Given entries Start Marker

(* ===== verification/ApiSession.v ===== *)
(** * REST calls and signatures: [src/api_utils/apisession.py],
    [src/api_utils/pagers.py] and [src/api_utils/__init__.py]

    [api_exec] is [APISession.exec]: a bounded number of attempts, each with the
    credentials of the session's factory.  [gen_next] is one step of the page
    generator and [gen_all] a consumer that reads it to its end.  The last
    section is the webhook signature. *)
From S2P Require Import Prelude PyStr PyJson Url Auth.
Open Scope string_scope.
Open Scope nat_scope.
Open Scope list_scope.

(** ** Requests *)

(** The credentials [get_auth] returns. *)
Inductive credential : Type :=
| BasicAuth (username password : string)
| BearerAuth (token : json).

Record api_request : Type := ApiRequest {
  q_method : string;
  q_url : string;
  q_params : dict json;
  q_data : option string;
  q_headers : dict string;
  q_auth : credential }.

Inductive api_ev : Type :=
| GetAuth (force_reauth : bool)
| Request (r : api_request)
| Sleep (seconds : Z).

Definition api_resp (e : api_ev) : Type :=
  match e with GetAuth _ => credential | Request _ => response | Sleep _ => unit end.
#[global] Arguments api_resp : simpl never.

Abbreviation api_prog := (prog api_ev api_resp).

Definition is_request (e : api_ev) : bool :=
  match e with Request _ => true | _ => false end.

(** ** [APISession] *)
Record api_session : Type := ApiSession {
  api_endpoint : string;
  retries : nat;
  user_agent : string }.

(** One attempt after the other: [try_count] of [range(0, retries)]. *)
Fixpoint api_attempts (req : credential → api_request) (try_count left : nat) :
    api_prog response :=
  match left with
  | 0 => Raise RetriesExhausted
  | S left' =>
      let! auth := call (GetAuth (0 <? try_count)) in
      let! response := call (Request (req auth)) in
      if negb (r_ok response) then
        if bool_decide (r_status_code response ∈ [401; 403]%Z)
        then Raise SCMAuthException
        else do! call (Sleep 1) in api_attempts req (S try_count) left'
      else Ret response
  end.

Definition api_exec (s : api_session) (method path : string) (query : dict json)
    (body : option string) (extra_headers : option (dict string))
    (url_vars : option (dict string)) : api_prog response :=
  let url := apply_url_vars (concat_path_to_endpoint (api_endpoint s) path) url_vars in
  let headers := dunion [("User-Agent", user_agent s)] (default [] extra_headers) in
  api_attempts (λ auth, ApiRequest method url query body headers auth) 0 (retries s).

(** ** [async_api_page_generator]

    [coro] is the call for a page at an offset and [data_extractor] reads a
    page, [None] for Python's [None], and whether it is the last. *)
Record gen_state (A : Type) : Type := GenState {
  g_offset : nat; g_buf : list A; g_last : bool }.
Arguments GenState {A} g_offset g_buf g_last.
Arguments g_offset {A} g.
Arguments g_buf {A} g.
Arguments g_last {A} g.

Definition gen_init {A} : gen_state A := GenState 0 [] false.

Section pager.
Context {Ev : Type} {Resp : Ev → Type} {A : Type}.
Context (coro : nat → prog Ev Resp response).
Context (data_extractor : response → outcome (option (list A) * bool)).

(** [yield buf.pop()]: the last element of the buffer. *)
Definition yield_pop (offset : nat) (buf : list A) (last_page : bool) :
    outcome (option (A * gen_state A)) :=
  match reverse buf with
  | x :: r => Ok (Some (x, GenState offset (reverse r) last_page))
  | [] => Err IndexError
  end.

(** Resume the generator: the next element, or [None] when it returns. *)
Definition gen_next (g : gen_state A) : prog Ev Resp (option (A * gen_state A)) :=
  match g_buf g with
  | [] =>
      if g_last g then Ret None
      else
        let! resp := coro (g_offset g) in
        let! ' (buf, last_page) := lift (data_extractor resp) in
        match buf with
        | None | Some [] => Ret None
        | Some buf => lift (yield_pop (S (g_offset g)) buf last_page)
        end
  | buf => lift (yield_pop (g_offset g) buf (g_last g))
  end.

Given entries End Marker

● Required work
Check each line of the data above for the string "Record", and copy the ones that have it.

● Exercise solution
Record api_request : Type := ApiRequest {
Record api_session : Type := ApiSession {
Record gen_state (A : Type) : Type := GenState {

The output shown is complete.